Look for the word "junk" in the records, and copy each line where it appears.

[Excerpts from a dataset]
---------------

(* ===== verification/Daemon.v ===== *)
(** * The life of the daemon: the handlers of src/src/dbus_server.c

    What the handlers of DbusServer.v do, each on every branch, and what holds
    of every context the main loop can reach by the events it dispatches. *)

From S2P Require Import Prelude CLib GLib SockAddr NetworkAddress ServerUri ServerTable ServerJson.
From S2P Require Import ConfigData World UnboundSelect FsmContext UnboundConf UnboundControl.
From S2P Require Import ResolvConf Service Fsm DbusServer.

(** ** Specification *)

(** A server is kept unless one kept before it has the same address on another
    interface. *)
Fixpoint first_interface (kept servers : list server_uri_t) : list server_uri_t :=
  match servers with
  | [] => kept
  | s :: rest =>
      first_interface (if is_duplicate kept s then kept else kept ++ [s]) rest
  end.

(** Both servers are the same but for the priority of a wireless interface. *)
Definition lowered (e : env) (s s' : server_uri_t) : Prop :=
  (∃ n, env_isdir e n (wireless_path (su_interface s)) = false) ∧ s' = s ∨
  (∃ n, env_isdir e n (wireless_path (su_interface s)) = true) ∧
    s' = set_priority (lower_priority (su_priority s)) s.

(** The dictionaries up to the first one that is refused. *)
Section Decoded.
Context `{Inet} `{Idn}.
Context (junk : sockaddr_storage).
Fixpoint servers_of_dicts (dicts : list server_dict) : parse_error_code + list server_uri_t :=
  match dicts with
  | [] => inr []
  | d :: rest =>
      match server_of_dict junk d with
      | PErr c => inl c
      | POk s =>
          match servers_of_dicts rest with
          | inl c => inl c
          | inr l => inr (s :: l)
          end
      end
  end.
End Decoded.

---------------

Solution below
Context (junk : sockaddr_storage).
      match server_of_dict junk d with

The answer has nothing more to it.